We saw how to implement binary search both recursively and iteratively, however if the input has duplicates, the result we get is just one possible occurrence of the item.
If we want to find the very first or very last occurrence of the item, we need to tweak the search a bit.
Specifically, we use a temporary variable initialized to -1 and if we find the item in the mid position, we do NOT return yet; instead, we store the matching position in this variable and continue the search as if we hadn't found the element yet.
We do NOT simply walk left or right from there, otherwise we go back to O(N) time.

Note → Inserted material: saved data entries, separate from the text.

(* ===== verification/TarTreeProps.v ===== *)
(** * Backing up and restoring a drive: the round trip *)

From S2P Require Import Prelude IoWorld Trace Modes Clock Tar Atad TarMain TarTree TarRestored TarDrive.

(** ** The program around the archive *)

(** The calls that [main] makes around the walk. *)
Definition host_side {A} (c : ioE A) : bool :=
  match c with
  | Init_module _ _ | Host_open _ _ _ | Host_lseek _ _ _ | Host_close _ | Host_fopen _ _ | Host_unlink _
  | Printf _ _ _ => true
  | _ => false
  end.

(** What a run needs of the host: the image of the disk can be opened, the drivers start,
    the archive can be opened in [mode], and none of it changes what [same] says of the
    drive. *)
Class Hosted (E : Type) `{Handler E} (same : E -> E -> Prop) (archive mode : string) := {
  hosted_order :: PreOrder same;
  hosted_disk : forall e path fd e', handle (Host_open path host_O_RDWR 0) e = (fd, e') -> fd <> -1;
  hosted_seek : forall e fd r e', handle (Host_lseek fd 0 host_SEEK_END) e = (r, e') -> r <> -1;
  hosted_module : forall e name args r e', handle (Init_module name args) e = (r, e') -> 0 <= r;
  hosted_fopen : forall e r e', handle (Host_fopen archive mode) e = (r, e') -> r = true;
  hosted_same : forall A (c : ioE A) e r e', host_side c = true -> handle c e = (r, e') -> same e e'
}.

Section Program.
Context {E : Type} `{Handler E} `{TimeLib} `{CharSign}.
Local Abbreviation P := (M tar_main E).
Context (same : E -> E -> Prop) (name : string) (backup : bool).
Context `{!Hosted E same name (if backup then "wb" else "rb")}.

(** A call of that side, after which the drive is still as it was. *)
Ltac host_call r He Hs :=
  apply wp_bind, wp_call; let e := fresh "e" in intros r e He; cbn [bind_post];
  lazymatch type of He with
  | handle ?c ?e0 = (?x, ?e1) => apply (fun Hsame => transitivity Hsame (hosted_same _ c e0 x e1 eq_refl He)) in Hs
  end.

(** The disk is opened. *)
Lemma disk_opened hdd (s : tar_main) e :
  wp (zoom tm_atad set_tm_atad (set_atad_device_path hdd) : P unit)
     (fun r s' e' _ => r = Ret tt /\ tm_tar s' = tm_tar s /\ same e e') s e.
Proof using Hosted0.
  apply wp_zoom. assert (Hs : same e e) by reflexivity. unfold set_atad_device_path, set_atad_device_handle.
  host_call fd Hfd Hs. rewrite (proj2 (Z.eqb_neq fd (-1))) by by eapply hosted_disk.
  apply wp_bind, wp_bind. host_call sz Hsz Hs. rewrite (proj2 (Z.eqb_neq sz (-1))) by by eapply hosted_seek.
  cbn [negb]. do 2 (apply wp_bind, wp_modify; cbn [bind_post]). do 3 (apply wp_ret; cbn [bind_post]). done.
Qed.

Lemma module_starts m args msg (s : tar_main) e :
  wp (tar_module m args msg : P bool) (fun r s' e' _ => r = Ret true /\ s' = s /\ same e e') s e.
Proof using Hosted0.
  assert (Hs : same e e) by reflexivity. unfold tar_module. host_call r Hr Hs.
  rewrite (proj2 (Z.ltb_ge r 0)) by by eapply hosted_module. by apply wp_ret.
Qed.

(** What is done to the archive and the disk at the end. *)
Lemma program_ends s e :
  wp (remove_if_empty name;; zoom tm_atad set_tm_atad atad_close;; mret 0 : P Z)
     (fun r s' e' _ => r = Ret 0 /\ tarfile_data (tm_tar s') = tarfile_data (tm_tar s) /\ same e e') s e.
Proof using Hosted0.
  assert (Hs : same e e) by reflexivity.
  assert (Hend : forall e', same e e' -> wp (zoom tm_atad set_tm_atad atad_close;; mret 0 : P Z)
     (fun r s' e' _ => r = Ret 0 /\ tarfile_data (tm_tar s') = tarfile_data (tm_tar s) /\ same e e') s e').
  { intros e1 Hs1. unfold atad_close. apply wp_bind, wp_zoom, wp_bind, wp_get. cbn [bind_post].
    apply wp_when; intros _; [|by apply wp_ret]. host_call r Hr Hs1. apply wp_modify. by apply wp_ret. }
  unfold remove_if_empty. apply wp_bind. host_call there Hthere Hs. apply wp_when; intros _; [|by apply Hend].
  apply wp_bind, wp_get. cbn [bind_post]. apply wp_when; intros _; [|by apply Hend].
  host_call u Hu Hs. apply wp_call. intros v e2 Hv. cbn [bind_post]. apply Hend.
  etrans; [exact Hs|]. exact (hosted_same _ (Printf _ _ _) _ v e2 eq_refl Hv).
Qed.

(** A run, up to what it does to the archive. *)
Lemma tar_run_wp fuel part hdd (Post : list Z -> E -> Prop) s e :
  (forall d e1 e2, Post d e1 -> same e1 e2 -> Post d e2) ->
  (forall s1 e1, same e e1 -> tm_tar s1 = (if backup then opened_wb else opened_rb) (tm_tar s) ->
     wp (tar_work fuel backup part hdd name) (fun r s' e' _ => r = Ret tt /\ Post (tarfile_data (tm_tar s')) e') s1 e1) ->
  wp (tar_run fuel backup part hdd name : P Z)
     (fun r s' e' _ => r = Ret 0 /\ Post (tarfile_data (tm_tar s')) e') s e.
Proof using Hosted0.
  intros HPost Hwork. unfold tar_run. apply wp_bind. eapply wp_mono; [apply disk_opened|].
  intros r s1 e1 t1 (-> & Ht1 & Hs). cbn [bind_post].
  do 2 (apply wp_bind; eapply wp_mono; [apply module_starts|]; intros ? ? ? ? (-> & -> & ?%(transitivity Hs));
        clear Hs; rename select (same e _) into Hs; cbn [bind_post negb]).
  host_call ok Hok Hs. rewrite (hosted_fopen _ _ _ Hok). cbn [negb].
  apply wp_bind, wp_zoom, wp_modify. cbn [bind_post]. apply wp_bind. eapply wp_mono.
  { apply Hwork; [exact Hs|]. cbn [tm_tar set_tm_tar]. by rewrite Ht1. }
  intros r s2 e2 t2 (-> & HP). cbn [bind_post]. eapply wp_mono; [apply program_ends|].
  intros r s3 e3 t3 (-> & -> & H23). split; [done|]. by eapply HPost.
Qed.
End Program.

(** ** The round trip *)

Definition shows_same {E} `{DriveReads E} (e e' : E) : Prop :=
  (forall dev, volume e' dev = volume e dev) /\ parts e' = parts e.

Definition holds_same {E} `{DriveStore E} (f f' : E) : Prop :=
  mounted_on f' = mounted_on f /\ targets f' = targets f /\
  (forall dev, mountable f' dev = mountable f dev) /\ (forall dev q, on_volume f' dev q = on_volume f dev q).

Lemma backup_work {E} `{DriveReads E} `{TimeLib} `{CharSign} fuel arg hdd name vol ps (s : tar_main) (e : E) :
  has_volumes vol e -> parts e = ps -> tarfile_data (tm_tar s) = [] -> tarfile_pos (tm_tar s) = 0%nat ->
  Forall (part_ok vol fuel) (List.filter (wanted arg) ps) -> (length ps < fuel)%nat ->
  wp (tar_work fuel true arg hdd name) (fun r s' _ _ =>
    r = Ret tt /\ tarfile_data (tm_tar s') = archive (backup_members vol arg ps)) s e.
Proof.
  intros Hvol Hps Hd0 Hp0 Hok Hlen. destruct s as [[d p ow] a]. cbn in Hd0, Hp0. subst d p.
  unfold tar_work. apply wp_bind, wp_call. intros u e1 He1. cbn [bind_post].
  destruct (volume_kept _ (Printf Stdout _ _) e u e1 eq_refl He1) as [Hvol1 Hparts].
  apply wp_bind, wp_zoom. eapply wp_mono.
  { apply (tar_part_wp vol ps); [|by rewrite Hparts|done..]. intros dev. by rewrite Hvol1. }
  intros r s' e2 t ((v & ->) & ->). cbn [bind_post].
  apply wp_bind, wp_zoom, wp_modify. cbn [bind_post]. apply wp_zoom, wp_modify.
  cbn [tm_tar set_tm_tar]. rewrite (file_write_end (replicate 512 0) (append _ _)) by by apply append_at_end.
  rewrite file_write_end by (by do 2 apply append_at_end). rewrite !append_append.
  split; [done|]. cbn [append tarfile_data app]. by rewrite <- replicate_add.
Qed.

Lemma restore_work {E} `{DriveStore E} `{TimeLib} `{CharSign} vol des fuel arg hdd name mnt V ps (s : tar_main) (e : E) :
  Forall (fun de => name_ok (de_name de)) des -> NoDup (de_name <$> des) ->
  Forall entry_ok (concat (part_members vol <$> des)) ->
  (length (archive (concat (part_members vol <$> des))) < fuel)%nat ->
  tarfile_data (tm_tar s) = archive (concat (part_members vol <$> des)) ->
  mounted_on e = None -> (forall dev, mountable e dev = mnt dev) -> (forall dev q, on_volume e dev q = V dev q) ->
  targets e = ps -> ready_for vol des arg mnt V ps -> NoDup (de_name <$> chosen arg mnt ps) -> (length ps < fuel)%nat ->
  wp (tar_work fuel false arg hdd name)
     (fun r s' e' _ => r = Ret tt /\ drive_filled vol des arg mnt ps V (on_volume e')) s e.
Proof.
  intros Hnames Hnd Hxs Hfuel Hdata Hon Hmnt HV Hps Hready Hchosen Hlen.
  unfold tar_work. apply wp_bind, wp_call. intros u e1 He1. cbn [bind_post].
  destruct (drive_kept _ (Printf Stdout _ _) e u e1 eq_refl He1) as (Hmnt1 & Hon1 & HV1).
  pose proof (targets_kept _ (Printf Stdout _ _) e u e1 eq_refl He1) as Hps1.
  apply wp_bind, wp_zoom. eapply wp_mono.
  { apply (part_tar_wp vol des Hnames Hnd fuel arg Hxs Hfuel (overwrite_mode (tm_tar s)) mnt V ps); try done.
    - by rewrite Hon1.
    - intros d. by rewrite Hmnt1.
    - intros d q. rewrite HV1; [done|by left].
    - by rewrite Hps1.
    - exists (tarfile_pos (tm_tar s)). rewrite <- Hdata. by destruct (tm_tar s). }
  intros r s' e2 t ((v & ->) & _ & Hf). cbn [bind_post]. by apply wp_ret.
Qed.

(** The program, up to what is done in the mode it is called in. *)
Lemma tar_program_wp {E} `{Handler E} `{TimeLib} `{CharSign} same name (backup : bool)
    `{!Hosted E same name (if backup then "wb" else "rb")} fuel argv part (Post : list Z -> E -> Prop) (s : tar_main) e :
  argv !! 1%nat = Some (if backup then "--backup" else "--restore")%string -> (3 <= length argv)%nat ->
  tar_names argv = Some (part, name) ->
  (backup = true -> exists e0, handle (Host_fopen name "rb") e = (false, e0)) ->
  (forall d e1 e2, Post d e1 -> same e1 e2 -> Post d e2) ->
  (forall s1 e1 hdd, same e e1 -> tarfile_data (tm_tar s1) = (if backup then [] else tarfile_data (tm_tar s)) ->
     tarfile_pos (tm_tar s1) = 0%nat ->
     wp (tar_work fuel backup part hdd name) (fun r s' e' _ => r = Ret tt /\ Post (tarfile_data (tm_tar s')) e') s1 e1) ->
  wp (tar_program fuel argv : M tar_main E Z)
     (fun r s' e' _ => r = Ret 0 /\ Post (tarfile_data (tm_tar s')) e') s e.
Proof.
  intros Harg Hlen Hnames Hfree HPost Hwork. unfold tar_program. rewrite Harg. cbn [default from_option id].
  rewrite (proj2 (Nat.ltb_ge _ _)) by done.
  assert (Hrun : forall s1 e1, same e e1 -> tarfile_data (tm_tar s1) = tarfile_data (tm_tar s) ->
    wp (tar_run fuel backup part (default "" (argv !! 2%nat)) name : M tar_main E Z)
       (fun r s' e' _ => r = Ret 0 /\ Post (tarfile_data (tm_tar s')) e') s1 e1).
  { intros s1 e1 Hs1 Hd1. apply (tar_run_wp same name backup fuel part _ Post); [done|]. intros s2 e2 Hs2 Ht2.
    apply Hwork; [by etrans|..]; rewrite Ht2; destruct backup; done. }
  assert (Hmode : bool_decide ((if backup then "--backup" else "--restore")%string = "--backup"%string) = backup)
    by by destruct backup.
  rewrite Hmode. replace (negb (backup || _)) with false by by destruct backup. rewrite Hnames.
  apply wp_bind. apply wp_when; intros _; [apply wp_zoom, wp_modify|]; cbn [bind_post]; apply wp_bind; destruct backup.
  1, 3: destruct (Hfree eq_refl) as [e0 He0]; apply wp_call; intros b e1 Hb; rewrite He0 in Hb; injection Hb as <- <-;
    cbn [bind_post]; apply Hrun; [exact (hosted_same _ (Host_fopen name "rb") e false e0 eq_refl He0)|done].
  all: apply wp_ret; cbn [bind_post]; apply Hrun; [reflexivity|done].
Qed.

If we are looking for the first occurrence, we continue the search on the left of the middle, since any prior duplicate must be there. Otherwise we continue on the right, since the last occurrence must be after the current item.
The important part is that at each new step, IF we find the element, we update our temporary result since we're getting closer to the first or last occurrence we want.

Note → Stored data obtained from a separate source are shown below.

(** * goutil: the [strutil] width helpers and the [cflag] flag binder

    A shallow embedding of [strutil/runes.go] (rune widths and width-based
    splitting) and of the [cflag] package (shortcuts, required options,
    bound positional arguments), with the properties of the specification
    stated and settled over it.

    Go values are modelled as follows.  A [string] is a sequence of bytes
    (Rocq's [string], one [ascii] per byte); an [int] is a [Z]: lengths,
    indices and sums of widths stay far below the largest [int] and are
    written without wrap-around, while the one subtraction on a number the
    caller chooses, in [Utf8Truncate], is written with it; a
    [map[string]T] is a [gmap string T]; a nil slice and an empty slice are
    told apart only where the code tells them apart. *)

From Stdlib Require Import ZArith Lia Ascii String List.
From stdpp Require Import base option list strings gmap pretty.

Local Open Scope Z_scope.

(* ===================================================================== *)
(** * Package [strutil] (runes.go)                                        *)
(* ===================================================================== *)

Module strutil.

(** A rune is a Unicode code point, an [int32]. *)
Definition rune := Z.

(** [utf8.RuneError], the replacement character. *)
Definition RuneError : rune := 0xFFFD.

Definition byte_of (a : ascii) : Z := Z.of_N (N_of_ascii a).
Definition ascii_of (b : Z) : ascii := ascii_of_N (Z.to_N b).

Definition bytes (s : string) : list Z := map byte_of (list_ascii_of_string s).
Definition of_bytes (bs : list Z) : string :=
  string_of_list_ascii (map ascii_of bs).

Definition in_rng (lo hi b : Z) : bool := (lo <=? b) && (b <=? hi).
(** * Vanity transaction-hash deployer: the parallel fee search of [src/main.rs]

    A shallow embedding of the search engine of [main.rs]: the fee-space
    partition of the worker tasks, the batch generator, [process_batch]
    (prefix matcher and cancellation flag), the worker loop and the
    orchestrator, and [get_contract_address] (RLP + Keccak-256).

    Conventions of the embedding:
    - [U256] values are [Z] in [0, 2^256); the [uint] crate's [+] and [*]
      panic on overflow ([checked] below returns [None] for the panic),
      [saturating_add] caps at [2^256 - 1];
    - bytes are [Byte.byte], a [[u8; 32]] is a [list byte] of length 32;
    - strings are Stdlib [string]s (lists of 8-bit [ascii]), which is how
      Rust's [str::starts_with] compares them: byte by byte;
    - the wallet's signer ([encode_and_sign_eip1559]) is a Section variable:
      a function from the filled-in request to [Ok (signed_rlp, tx_hash)]
      ([Some]) or [Err] ([None]). *)

From Stdlib Require Import ZArith Lia Ascii String Strings.Byte.
From stdpp Require Import base list relations.
Import ListNotations.
Open Scope Z_scope.

(* ------------------------------------------------------------------ *)
(** ** Constants of [main.rs] *)

Definition BUFFER_SIZE : nat := 1024.
Definition BATCH_SIZE : nat := 1000.
Definition DEFAULT_THREAD_COUNT : nat := 8.
Definition THREAD_OFFSET_SPACING : Z := 100000000.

At the end, we either did not find the element, so return our default -1 from the temporary result, or we have the exact first or last location of the element there.
This logic is easily implemented iteratively, otherwise in the recursive case we would need to pass an additional variable as input to track the last found occurrence. Up to you whatever road you prefer.

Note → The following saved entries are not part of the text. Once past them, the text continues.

Lemma shr_1_inrec N D mrs :
  0 < D -> 0 <= shr_m mrs -> Fee.inrec N D mrs -> Fee.inrec N (2 * D) (shr_1 mrs).
Proof.
  destruct mrs as [m r s]. unfold Fee.inrec. cbn [shr_m shr_r shr_s].
  intros HD Hm.
  destruct m as [|[p|p|]|p]; try lia;
    try pose proof (Pos2Z.inj_xI p) as Hp;
    try pose proof (Pos2Z.inj_xO p) as Hp';
    destruct r, s; cbn [shr_1 shr_m shr_r shr_s orb]; nia.
Qed.

Lemma iter_pos_shr_1 N (p : positive) : forall D mrs,
  0 < D -> 0 <= shr_m mrs -> Fee.inrec N D mrs ->
  Fee.inrec N (D * 2 ^ Zpos p) (iter_pos shr_1 p mrs)
  /\ shr_m (iter_pos shr_1 p mrs) = shr_m mrs / 2 ^ Zpos p.
Proof.
  induction p as [p IH|p IH|]; intros D mrs HD Hm Hin; cbn [iter_pos].
  - pose proof (shr_1_inrec N D mrs HD Hm Hin) as H1.
    pose proof (shr_1_m mrs Hm) as Hm1.
    assert (Hm1' : 0 <= shr_m (shr_1 mrs)) by (rewrite Hm1; apply Z.div_pos; lia).
    destruct (IH (2 * D) (shr_1 mrs)) as [H2 Hm2]; try lia; auto.
    assert (Hm2' : 0 <= shr_m (iter_pos shr_1 p (shr_1 mrs))).
    { rewrite Hm2. apply Z.div_pos; lia. }
    destruct (IH (2 * D * 2 ^ Zpos p) (iter_pos shr_1 p (shr_1 mrs)))
      as [H3 Hm3]; try nia; auto.
    rewrite (Pos2Z.inj_xI p).
    replace (2 * Zpos p + 1) with (1 + Zpos p + Zpos p) by lia.
    rewrite !Z.pow_add_r by lia. change (2 ^ 1) with 2. split.
    + replace (D * (2 * 2 ^ Zpos p * 2 ^ Zpos p))
        with (2 * D * 2 ^ Zpos p * 2 ^ Zpos p) by ring. exact H3.
    + rewrite Hm3, Hm2, Hm1. rewrite !Z.div_div by lia. f_equal. ring.
  - destruct (IH D mrs) as [H2 Hm2]; auto.
    assert (Hm2' : 0 <= shr_m (iter_pos shr_1 p mrs)).
    { rewrite Hm2. apply Z.div_pos; lia. }
    destruct (IH (D * 2 ^ Zpos p) (iter_pos shr_1 p mrs)) as [H3 Hm3];
      try nia; auto.
    rewrite (Pos2Z.inj_xO p). replace (2 * Zpos p) with (Zpos p + Zpos p) by lia.
    rewrite !Z.pow_add_r by lia. split.
    + replace (D * (2 ^ Zpos p * 2 ^ Zpos p))
        with (D * 2 ^ Zpos p * 2 ^ Zpos p) by ring. exact H3.
    + rewrite Hm3, Hm2. rewrite !Z.div_div by lia. f_equal.
  - change (2 ^ 1) with 2. split.
    + replace (D * 2) with (2 * D) by ring. now apply shr_1_inrec.
    + now apply shr_1_m.
Qed.

Lemma rne_nearest N D mrs :
  0 < D -> Fee.inrec N D mrs ->
  let M := round_nearest_even (shr_m mrs) (loc_of_shr_record mrs) in
  shr_m mrs <= M <= shr_m mrs + 1 /\ Z.abs (2 * (M * D - N)) <= D.
Proof.
  destruct mrs as [m r s]. unfold Fee.inrec. cbn [shr_m shr_r shr_s].
  intros HD. destruct r, s; cbn [loc_of_shr_record round_nearest_even];
    intros Hin; cbv zeta; try destruct (Z.even m); split; try lia; nia.
Qed.

Lemma record_of_loc_m m l : shr_m (shr_record_of_loc m l) = m.
Proof. destruct l as [|[]]; reflexivity. Qed.

Lemma fexp_normal e : -1074 <= e - 53 -> fexp 53 1024 e = e - 53.
Proof. unfold fexp, emin. lia. Qed.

You can check my implementations of binarySearchFirstOccurrence and binarySearchLastOccurrence on my Gist alongside tests in BinarySearchFirstOccurrenceJTests and BinarySearchLastOccurrenceJTests
For the recursive version check out instead binarySearchFirstOccurrenceRecursive and binarySearchLastOccurrenceRecursive on my Gist alongside tests in BinarySearchFirstOccurrenceRecursiveJTests and BinarySearchLastOccurrenceRecursiveJTests
Note that the code has been tweaked to make it generic, and can be further improved by accepting a Comparator in input, which would allow the search to work correctly also for elements that are not following natural ordering.